-- Dataset content follows --

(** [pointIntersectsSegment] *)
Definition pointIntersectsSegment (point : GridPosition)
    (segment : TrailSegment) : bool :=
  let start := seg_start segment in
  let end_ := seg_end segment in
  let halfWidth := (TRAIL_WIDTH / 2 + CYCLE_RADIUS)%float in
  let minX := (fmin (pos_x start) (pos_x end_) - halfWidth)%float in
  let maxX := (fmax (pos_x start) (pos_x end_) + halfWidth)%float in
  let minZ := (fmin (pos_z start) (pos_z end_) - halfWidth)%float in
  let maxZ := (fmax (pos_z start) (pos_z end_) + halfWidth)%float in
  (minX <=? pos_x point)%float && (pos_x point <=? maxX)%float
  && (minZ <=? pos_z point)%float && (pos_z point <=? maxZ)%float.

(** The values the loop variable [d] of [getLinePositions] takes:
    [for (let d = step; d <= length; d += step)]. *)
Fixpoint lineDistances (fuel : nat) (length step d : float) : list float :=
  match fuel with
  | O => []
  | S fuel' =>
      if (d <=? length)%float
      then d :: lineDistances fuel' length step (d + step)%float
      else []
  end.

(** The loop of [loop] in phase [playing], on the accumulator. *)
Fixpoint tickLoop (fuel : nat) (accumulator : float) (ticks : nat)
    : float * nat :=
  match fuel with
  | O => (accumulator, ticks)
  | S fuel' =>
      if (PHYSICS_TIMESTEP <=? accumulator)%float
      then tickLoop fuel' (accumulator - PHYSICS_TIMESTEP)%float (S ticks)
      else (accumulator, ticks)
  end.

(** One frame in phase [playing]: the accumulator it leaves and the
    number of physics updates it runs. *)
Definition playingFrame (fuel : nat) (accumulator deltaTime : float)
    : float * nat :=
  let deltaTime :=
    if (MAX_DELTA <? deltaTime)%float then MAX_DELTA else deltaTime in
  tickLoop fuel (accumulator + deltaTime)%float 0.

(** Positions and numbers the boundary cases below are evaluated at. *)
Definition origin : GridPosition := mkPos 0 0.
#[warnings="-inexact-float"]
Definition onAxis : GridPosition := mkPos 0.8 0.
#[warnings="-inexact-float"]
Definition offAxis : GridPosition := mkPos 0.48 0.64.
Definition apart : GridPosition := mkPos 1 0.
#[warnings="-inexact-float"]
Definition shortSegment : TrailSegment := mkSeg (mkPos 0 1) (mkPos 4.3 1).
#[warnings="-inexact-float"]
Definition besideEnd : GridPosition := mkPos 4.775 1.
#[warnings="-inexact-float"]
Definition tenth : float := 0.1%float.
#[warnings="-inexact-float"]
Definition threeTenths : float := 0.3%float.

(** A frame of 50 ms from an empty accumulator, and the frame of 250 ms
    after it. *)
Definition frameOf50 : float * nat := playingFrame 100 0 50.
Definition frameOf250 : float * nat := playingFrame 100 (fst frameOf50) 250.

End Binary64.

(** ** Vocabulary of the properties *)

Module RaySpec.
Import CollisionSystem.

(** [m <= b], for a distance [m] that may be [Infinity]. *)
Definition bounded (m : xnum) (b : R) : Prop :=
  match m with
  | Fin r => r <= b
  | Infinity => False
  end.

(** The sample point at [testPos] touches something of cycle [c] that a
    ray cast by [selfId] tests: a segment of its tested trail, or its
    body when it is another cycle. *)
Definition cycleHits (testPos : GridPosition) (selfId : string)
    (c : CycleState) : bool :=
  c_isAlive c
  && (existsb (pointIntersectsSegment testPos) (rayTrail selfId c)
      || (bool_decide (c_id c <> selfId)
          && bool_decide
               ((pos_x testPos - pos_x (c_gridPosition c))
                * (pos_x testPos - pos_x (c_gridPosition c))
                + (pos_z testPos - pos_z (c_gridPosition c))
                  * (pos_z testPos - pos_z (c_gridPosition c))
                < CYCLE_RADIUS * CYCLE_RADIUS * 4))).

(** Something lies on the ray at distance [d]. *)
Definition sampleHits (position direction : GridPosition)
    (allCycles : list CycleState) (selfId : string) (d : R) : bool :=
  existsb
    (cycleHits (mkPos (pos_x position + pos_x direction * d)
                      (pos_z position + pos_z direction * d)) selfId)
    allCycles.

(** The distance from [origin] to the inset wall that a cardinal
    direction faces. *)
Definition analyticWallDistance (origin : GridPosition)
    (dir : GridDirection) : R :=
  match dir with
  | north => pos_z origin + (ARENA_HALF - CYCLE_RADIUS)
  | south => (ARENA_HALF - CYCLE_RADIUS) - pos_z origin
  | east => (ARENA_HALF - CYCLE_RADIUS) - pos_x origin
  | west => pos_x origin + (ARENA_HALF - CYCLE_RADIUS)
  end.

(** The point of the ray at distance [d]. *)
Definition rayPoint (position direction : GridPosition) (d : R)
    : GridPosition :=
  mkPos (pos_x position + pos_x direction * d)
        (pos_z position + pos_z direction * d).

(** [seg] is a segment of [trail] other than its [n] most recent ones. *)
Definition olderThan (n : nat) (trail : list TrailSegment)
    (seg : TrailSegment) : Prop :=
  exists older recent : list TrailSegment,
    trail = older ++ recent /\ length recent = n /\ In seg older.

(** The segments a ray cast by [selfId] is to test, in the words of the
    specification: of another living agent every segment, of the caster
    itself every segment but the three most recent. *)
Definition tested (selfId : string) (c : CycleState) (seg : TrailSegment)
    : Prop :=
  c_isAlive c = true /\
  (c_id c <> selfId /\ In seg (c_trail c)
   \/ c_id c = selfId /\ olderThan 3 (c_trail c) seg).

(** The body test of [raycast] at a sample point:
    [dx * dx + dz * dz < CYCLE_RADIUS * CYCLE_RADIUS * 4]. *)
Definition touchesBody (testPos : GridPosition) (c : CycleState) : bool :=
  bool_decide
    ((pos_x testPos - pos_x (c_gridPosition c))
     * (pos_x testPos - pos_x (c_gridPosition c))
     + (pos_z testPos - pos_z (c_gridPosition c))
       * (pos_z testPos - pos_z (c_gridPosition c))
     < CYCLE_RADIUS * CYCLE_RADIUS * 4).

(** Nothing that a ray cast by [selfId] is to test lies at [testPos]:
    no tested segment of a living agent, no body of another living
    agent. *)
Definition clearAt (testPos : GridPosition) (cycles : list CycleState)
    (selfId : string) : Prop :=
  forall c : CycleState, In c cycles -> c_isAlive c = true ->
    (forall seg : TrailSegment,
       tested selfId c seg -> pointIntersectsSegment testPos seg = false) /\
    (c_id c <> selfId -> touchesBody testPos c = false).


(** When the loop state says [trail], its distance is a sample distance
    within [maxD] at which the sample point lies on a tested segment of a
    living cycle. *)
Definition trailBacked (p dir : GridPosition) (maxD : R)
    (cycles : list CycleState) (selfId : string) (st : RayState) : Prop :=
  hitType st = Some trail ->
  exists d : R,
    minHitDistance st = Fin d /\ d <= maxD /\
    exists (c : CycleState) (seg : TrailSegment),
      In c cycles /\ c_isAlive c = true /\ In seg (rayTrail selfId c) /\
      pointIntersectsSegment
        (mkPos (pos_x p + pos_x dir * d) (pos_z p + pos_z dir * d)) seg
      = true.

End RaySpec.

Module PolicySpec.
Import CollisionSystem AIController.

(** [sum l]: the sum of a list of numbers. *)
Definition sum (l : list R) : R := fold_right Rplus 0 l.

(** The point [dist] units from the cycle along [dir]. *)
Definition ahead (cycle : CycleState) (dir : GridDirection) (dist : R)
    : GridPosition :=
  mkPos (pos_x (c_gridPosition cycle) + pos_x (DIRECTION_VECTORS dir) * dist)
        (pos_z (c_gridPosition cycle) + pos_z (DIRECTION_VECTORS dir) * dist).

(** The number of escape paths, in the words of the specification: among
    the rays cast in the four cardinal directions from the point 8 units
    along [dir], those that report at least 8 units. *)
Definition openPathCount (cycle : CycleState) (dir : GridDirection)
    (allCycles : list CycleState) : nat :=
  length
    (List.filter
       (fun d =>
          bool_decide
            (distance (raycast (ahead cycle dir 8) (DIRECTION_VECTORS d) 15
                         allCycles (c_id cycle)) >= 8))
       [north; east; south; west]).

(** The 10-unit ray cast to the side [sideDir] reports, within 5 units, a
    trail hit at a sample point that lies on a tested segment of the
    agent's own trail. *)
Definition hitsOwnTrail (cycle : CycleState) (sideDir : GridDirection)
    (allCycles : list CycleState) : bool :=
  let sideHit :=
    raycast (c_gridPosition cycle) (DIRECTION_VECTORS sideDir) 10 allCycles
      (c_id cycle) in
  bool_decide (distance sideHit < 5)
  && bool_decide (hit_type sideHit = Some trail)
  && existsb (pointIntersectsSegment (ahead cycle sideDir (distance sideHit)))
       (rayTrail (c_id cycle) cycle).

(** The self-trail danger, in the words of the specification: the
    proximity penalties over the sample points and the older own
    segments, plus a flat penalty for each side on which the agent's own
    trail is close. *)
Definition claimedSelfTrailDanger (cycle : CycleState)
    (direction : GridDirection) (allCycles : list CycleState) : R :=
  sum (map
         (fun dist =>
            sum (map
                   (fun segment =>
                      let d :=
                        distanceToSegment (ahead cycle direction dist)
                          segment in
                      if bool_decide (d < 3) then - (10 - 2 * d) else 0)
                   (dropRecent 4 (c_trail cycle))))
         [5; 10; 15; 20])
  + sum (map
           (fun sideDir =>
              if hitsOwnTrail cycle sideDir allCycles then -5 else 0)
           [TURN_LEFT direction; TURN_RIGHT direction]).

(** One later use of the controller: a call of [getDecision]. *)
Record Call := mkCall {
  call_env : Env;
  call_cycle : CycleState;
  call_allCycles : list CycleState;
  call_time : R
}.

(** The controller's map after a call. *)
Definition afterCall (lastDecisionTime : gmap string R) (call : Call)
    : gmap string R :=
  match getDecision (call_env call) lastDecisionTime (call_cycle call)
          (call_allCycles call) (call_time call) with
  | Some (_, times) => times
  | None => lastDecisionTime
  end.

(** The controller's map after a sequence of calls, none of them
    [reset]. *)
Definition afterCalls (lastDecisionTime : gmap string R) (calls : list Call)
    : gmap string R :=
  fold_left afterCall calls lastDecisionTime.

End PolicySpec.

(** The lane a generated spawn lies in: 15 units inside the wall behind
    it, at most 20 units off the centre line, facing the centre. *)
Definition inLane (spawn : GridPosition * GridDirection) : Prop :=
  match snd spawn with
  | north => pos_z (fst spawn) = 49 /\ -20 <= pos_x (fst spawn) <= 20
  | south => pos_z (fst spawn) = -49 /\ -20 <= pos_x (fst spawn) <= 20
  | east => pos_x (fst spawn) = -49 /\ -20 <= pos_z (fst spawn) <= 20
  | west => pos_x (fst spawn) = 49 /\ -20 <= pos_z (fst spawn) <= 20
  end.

-- Dataset content concluded --

> [Aim of the task]: Using the data above, reproduce exactly the lines between those holding "Module PolicySpec." and "along [dir], those", inclusive, and no others.

> [Result]:
Module PolicySpec.
Import CollisionSystem AIController.

(** [sum l]: the sum of a list of numbers. *)
Definition sum (l : list R) : R := fold_right Rplus 0 l.

(** The point [dist] units from the cycle along [dir]. *)
Definition ahead (cycle : CycleState) (dir : GridDirection) (dist : R)
    : GridPosition :=
  mkPos (pos_x (c_gridPosition cycle) + pos_x (DIRECTION_VECTORS dir) * dist)
        (pos_z (c_gridPosition cycle) + pos_z (DIRECTION_VECTORS dir) * dist).

(** The number of escape paths, in the words of the specification: among
    the rays cast in the four cardinal directions from the point 8 units
    along [dir], those that report at least 8 units. *)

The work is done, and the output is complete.